Top of AVAILABLE DATA

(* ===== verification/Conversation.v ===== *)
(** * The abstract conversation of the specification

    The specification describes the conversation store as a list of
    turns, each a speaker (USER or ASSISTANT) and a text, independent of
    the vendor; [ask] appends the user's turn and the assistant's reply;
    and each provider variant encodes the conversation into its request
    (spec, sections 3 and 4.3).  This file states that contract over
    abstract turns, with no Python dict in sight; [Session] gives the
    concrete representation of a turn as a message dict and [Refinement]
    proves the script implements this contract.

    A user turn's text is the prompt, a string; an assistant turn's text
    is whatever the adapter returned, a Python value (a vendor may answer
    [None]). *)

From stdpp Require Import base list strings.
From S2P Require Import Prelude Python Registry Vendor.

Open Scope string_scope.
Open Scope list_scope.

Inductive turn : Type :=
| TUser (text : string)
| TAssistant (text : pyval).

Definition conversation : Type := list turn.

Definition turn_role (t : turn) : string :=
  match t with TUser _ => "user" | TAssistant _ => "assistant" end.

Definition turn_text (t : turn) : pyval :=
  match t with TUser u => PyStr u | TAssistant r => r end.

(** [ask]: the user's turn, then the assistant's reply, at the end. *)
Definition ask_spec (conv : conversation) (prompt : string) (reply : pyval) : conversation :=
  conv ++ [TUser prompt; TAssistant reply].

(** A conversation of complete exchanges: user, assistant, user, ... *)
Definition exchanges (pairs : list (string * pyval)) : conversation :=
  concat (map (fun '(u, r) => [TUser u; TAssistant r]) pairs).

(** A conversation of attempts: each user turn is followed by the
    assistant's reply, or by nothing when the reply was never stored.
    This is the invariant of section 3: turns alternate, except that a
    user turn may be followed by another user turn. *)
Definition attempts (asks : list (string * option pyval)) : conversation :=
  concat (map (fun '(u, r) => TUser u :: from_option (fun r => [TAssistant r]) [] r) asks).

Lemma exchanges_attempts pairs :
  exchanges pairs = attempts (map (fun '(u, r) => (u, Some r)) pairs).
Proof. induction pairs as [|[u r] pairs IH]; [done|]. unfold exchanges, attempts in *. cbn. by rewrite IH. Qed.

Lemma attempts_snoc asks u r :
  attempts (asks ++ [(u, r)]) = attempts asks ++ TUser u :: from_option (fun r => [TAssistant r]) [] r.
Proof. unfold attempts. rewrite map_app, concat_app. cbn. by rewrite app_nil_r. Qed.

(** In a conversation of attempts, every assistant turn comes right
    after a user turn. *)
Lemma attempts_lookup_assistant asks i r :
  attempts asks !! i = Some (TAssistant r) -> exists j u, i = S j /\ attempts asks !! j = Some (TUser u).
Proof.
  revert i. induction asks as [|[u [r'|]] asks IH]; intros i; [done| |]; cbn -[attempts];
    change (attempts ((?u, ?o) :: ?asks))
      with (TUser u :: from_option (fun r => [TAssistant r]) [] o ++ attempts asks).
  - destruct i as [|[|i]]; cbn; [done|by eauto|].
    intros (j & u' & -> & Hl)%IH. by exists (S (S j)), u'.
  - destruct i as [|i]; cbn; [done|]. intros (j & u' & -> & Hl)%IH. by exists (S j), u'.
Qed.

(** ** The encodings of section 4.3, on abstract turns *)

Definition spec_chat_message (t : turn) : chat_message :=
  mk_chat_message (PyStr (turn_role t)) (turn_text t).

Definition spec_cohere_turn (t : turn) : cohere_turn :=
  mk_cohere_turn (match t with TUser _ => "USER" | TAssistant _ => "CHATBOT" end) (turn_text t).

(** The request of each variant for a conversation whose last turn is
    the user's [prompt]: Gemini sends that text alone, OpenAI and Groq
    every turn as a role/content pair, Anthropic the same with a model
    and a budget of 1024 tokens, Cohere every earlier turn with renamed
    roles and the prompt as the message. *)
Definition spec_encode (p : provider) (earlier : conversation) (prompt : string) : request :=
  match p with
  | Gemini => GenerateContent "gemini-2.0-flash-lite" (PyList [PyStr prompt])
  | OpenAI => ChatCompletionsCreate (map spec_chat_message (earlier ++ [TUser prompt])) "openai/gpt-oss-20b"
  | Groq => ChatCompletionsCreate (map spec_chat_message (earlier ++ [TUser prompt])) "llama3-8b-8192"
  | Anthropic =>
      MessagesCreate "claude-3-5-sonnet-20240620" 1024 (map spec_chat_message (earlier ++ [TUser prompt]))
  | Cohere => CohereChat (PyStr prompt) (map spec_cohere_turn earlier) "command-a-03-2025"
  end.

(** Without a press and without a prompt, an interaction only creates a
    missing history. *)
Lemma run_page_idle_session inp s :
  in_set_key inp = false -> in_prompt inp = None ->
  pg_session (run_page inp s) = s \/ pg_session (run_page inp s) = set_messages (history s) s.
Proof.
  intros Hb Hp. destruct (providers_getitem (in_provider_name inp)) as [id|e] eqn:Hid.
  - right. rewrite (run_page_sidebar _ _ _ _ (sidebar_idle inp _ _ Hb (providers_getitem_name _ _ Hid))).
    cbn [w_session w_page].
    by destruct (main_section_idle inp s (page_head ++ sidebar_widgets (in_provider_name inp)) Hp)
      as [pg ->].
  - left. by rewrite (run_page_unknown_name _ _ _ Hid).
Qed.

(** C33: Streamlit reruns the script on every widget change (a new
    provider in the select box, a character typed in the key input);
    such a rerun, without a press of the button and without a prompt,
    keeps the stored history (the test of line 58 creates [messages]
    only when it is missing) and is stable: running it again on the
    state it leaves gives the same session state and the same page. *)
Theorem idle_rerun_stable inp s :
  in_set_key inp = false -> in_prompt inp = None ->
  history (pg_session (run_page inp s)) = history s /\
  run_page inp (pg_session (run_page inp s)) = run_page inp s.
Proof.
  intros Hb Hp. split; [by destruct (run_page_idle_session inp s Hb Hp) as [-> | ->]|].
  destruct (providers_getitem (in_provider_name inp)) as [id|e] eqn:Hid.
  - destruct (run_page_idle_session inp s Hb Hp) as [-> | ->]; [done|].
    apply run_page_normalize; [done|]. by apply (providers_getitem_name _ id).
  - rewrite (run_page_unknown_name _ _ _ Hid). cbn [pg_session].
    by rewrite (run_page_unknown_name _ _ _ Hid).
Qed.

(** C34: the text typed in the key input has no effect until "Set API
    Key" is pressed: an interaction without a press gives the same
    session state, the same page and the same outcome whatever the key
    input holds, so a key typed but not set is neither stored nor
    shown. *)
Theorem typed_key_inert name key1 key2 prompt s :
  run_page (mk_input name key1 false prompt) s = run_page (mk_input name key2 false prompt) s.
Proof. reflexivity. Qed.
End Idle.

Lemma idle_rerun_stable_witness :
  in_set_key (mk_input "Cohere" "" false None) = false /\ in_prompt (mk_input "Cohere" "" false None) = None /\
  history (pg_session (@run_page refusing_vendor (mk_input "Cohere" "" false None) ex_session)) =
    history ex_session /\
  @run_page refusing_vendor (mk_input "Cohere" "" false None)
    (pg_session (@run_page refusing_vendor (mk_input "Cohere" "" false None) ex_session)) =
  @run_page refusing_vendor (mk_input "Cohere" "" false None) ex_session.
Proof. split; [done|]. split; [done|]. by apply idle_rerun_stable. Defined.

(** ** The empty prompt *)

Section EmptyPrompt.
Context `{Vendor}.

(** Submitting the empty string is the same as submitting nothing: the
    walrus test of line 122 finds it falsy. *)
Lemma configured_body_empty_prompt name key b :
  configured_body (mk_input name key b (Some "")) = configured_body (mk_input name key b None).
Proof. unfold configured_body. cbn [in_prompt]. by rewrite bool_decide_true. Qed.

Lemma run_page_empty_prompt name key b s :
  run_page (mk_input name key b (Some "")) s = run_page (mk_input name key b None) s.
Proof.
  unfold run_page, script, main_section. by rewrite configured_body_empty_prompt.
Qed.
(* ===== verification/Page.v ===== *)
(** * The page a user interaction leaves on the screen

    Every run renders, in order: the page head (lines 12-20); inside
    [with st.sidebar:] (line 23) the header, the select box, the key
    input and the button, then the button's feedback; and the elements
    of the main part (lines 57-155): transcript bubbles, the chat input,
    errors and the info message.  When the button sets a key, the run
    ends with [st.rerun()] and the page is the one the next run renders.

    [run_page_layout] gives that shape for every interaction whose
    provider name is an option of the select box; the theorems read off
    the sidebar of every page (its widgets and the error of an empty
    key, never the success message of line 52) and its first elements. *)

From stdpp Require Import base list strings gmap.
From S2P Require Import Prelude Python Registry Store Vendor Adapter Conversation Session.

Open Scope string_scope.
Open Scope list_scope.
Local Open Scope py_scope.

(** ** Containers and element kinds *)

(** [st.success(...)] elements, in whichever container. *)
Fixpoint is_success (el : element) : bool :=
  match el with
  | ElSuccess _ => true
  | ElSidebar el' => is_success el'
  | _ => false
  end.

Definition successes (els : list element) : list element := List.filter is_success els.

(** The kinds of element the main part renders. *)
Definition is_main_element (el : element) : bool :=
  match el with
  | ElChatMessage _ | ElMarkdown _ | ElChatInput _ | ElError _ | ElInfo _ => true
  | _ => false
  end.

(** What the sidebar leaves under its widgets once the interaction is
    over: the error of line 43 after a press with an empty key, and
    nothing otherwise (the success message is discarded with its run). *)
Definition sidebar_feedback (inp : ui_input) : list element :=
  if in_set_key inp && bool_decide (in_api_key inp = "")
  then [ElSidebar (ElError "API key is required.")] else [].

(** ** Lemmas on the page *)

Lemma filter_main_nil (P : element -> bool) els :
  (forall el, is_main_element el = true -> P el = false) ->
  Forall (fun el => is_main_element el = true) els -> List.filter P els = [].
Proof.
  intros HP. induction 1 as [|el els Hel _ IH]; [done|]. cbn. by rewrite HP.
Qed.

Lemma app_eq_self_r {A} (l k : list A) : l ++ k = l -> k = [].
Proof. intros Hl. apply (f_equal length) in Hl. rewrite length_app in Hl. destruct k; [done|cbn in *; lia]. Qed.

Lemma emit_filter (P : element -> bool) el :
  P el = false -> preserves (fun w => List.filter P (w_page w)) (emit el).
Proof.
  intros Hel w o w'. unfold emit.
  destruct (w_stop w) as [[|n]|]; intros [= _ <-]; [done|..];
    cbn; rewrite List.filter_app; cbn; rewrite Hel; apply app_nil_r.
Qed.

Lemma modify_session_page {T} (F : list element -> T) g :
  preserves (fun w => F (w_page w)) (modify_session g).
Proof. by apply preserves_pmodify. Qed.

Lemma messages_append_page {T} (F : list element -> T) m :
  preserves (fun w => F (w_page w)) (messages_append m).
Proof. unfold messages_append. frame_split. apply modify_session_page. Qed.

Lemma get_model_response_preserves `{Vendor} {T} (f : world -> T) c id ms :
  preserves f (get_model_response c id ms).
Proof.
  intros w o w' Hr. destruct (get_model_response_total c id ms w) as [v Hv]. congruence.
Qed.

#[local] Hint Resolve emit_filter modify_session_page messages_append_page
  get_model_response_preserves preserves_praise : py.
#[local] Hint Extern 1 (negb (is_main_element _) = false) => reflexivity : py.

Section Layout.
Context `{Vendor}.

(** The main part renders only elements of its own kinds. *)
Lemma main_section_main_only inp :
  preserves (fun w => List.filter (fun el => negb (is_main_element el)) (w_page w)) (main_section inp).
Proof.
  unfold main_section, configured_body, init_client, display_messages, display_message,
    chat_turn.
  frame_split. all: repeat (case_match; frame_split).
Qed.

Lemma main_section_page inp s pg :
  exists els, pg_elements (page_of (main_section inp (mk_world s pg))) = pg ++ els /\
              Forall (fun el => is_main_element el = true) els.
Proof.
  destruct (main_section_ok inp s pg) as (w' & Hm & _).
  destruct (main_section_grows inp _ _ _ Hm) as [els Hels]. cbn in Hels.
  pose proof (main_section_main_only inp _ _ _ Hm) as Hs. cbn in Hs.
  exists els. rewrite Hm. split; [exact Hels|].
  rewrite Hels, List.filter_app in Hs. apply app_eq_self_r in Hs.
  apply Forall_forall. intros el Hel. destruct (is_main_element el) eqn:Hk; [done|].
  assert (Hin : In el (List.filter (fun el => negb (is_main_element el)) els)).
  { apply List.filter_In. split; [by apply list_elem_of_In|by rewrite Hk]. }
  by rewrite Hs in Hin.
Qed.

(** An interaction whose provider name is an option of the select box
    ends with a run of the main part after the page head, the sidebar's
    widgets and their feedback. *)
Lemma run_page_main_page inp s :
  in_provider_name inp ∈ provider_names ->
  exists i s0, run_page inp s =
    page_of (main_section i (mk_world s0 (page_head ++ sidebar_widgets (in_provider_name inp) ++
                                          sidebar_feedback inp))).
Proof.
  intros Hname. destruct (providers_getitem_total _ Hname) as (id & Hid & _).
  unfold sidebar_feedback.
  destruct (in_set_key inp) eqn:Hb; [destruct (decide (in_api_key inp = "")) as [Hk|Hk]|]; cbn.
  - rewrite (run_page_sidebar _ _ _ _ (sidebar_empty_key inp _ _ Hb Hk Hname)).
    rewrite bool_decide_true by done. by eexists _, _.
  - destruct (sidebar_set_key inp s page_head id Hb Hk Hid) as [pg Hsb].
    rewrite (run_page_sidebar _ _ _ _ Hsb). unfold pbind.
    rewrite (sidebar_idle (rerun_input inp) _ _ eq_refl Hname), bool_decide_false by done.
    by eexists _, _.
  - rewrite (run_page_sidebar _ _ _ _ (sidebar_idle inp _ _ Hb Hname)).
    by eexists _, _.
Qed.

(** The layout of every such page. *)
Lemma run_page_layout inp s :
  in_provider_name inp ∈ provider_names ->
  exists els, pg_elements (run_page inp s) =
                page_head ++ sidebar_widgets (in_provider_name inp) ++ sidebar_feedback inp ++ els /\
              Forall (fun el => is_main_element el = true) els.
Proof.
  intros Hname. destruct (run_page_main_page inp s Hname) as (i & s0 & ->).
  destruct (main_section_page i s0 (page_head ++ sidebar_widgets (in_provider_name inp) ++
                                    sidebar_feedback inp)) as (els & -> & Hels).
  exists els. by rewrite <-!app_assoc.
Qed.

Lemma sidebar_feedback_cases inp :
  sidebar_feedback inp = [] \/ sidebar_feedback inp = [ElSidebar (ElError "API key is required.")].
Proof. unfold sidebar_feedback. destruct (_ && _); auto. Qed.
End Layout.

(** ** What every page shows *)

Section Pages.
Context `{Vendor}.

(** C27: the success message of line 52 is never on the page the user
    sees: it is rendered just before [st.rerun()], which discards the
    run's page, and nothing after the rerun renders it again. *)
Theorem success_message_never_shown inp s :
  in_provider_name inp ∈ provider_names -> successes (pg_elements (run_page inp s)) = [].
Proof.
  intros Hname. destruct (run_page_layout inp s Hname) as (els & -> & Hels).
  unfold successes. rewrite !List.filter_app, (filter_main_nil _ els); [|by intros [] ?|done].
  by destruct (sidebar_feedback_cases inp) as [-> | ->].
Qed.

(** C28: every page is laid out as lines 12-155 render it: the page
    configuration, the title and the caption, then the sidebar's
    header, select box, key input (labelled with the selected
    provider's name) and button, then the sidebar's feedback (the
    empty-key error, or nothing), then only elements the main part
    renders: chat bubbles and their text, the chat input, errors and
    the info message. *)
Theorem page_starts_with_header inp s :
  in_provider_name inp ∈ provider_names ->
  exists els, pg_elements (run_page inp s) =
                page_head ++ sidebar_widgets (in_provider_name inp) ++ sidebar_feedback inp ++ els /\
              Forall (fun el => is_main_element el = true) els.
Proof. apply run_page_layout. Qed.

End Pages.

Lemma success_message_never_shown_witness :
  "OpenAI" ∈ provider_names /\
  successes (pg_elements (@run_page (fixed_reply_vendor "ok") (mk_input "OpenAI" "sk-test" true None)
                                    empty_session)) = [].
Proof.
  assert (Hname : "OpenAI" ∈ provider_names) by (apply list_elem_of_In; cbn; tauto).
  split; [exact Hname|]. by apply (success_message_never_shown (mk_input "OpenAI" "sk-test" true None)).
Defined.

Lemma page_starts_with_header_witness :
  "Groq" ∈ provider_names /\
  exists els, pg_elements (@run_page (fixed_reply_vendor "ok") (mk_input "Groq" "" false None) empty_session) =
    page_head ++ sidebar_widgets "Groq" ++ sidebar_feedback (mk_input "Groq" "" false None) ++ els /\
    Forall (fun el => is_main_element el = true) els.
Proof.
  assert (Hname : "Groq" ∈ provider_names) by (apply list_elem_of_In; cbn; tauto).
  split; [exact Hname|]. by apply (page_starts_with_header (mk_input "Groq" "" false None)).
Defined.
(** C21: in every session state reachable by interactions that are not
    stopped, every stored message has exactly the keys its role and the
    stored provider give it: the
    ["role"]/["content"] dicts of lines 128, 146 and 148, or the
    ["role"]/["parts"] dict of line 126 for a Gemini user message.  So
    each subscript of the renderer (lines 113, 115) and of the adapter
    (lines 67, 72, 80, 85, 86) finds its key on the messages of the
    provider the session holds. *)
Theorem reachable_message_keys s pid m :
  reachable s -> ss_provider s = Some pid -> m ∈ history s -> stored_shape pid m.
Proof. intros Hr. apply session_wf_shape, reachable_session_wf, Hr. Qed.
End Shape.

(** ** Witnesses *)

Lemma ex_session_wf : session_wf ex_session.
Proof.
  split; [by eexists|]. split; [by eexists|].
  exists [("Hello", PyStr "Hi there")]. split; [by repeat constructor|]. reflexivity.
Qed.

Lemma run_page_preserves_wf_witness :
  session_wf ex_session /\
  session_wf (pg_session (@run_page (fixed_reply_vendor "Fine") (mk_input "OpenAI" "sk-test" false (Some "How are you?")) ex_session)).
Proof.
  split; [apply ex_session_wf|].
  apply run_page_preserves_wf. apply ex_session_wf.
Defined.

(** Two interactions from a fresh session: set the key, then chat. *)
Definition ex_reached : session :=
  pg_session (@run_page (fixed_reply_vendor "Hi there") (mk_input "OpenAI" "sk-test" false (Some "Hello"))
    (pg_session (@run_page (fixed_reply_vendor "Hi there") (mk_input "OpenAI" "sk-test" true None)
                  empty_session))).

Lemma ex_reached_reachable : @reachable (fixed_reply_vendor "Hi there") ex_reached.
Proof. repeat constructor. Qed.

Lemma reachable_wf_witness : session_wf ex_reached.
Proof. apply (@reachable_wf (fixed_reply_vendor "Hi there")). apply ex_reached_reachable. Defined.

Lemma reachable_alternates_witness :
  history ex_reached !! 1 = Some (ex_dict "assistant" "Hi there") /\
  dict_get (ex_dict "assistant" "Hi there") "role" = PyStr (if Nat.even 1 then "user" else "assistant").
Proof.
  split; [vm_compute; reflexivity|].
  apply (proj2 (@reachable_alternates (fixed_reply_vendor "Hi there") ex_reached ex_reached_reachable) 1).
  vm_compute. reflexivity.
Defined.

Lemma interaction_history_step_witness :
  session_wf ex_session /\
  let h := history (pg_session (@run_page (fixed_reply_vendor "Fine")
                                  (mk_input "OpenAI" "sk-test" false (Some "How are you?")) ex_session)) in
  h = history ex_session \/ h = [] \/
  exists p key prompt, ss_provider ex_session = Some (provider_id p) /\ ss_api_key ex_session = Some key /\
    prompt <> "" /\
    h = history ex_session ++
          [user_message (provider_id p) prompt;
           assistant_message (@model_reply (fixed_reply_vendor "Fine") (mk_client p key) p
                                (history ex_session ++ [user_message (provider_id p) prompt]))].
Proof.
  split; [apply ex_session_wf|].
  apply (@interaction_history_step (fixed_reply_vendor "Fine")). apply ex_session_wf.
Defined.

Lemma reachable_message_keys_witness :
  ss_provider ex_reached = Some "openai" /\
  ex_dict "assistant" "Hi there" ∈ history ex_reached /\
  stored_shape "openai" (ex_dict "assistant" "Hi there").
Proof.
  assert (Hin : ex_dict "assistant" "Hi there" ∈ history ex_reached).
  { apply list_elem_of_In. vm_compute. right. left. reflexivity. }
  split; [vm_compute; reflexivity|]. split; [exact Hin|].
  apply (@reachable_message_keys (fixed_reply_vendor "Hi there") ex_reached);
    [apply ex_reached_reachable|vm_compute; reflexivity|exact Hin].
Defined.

Bottom of AVAILABLE DATA

▸ DIRECTIONS: Where in the records above does the word "assert" appear? Copy each line that holds it.

▸ SOLUTION BELOW:
  assert (Hin : In el (List.filter (fun el => negb (is_main_element el)) els)).
  assert (Hname : "OpenAI" ∈ provider_names) by (apply list_elem_of_In; cbn; tauto).
  assert (Hname : "Groq" ∈ provider_names) by (apply list_elem_of_In; cbn; tauto).
  assert (Hin : ex_dict "assistant" "Hi there" ∈ history ex_reached).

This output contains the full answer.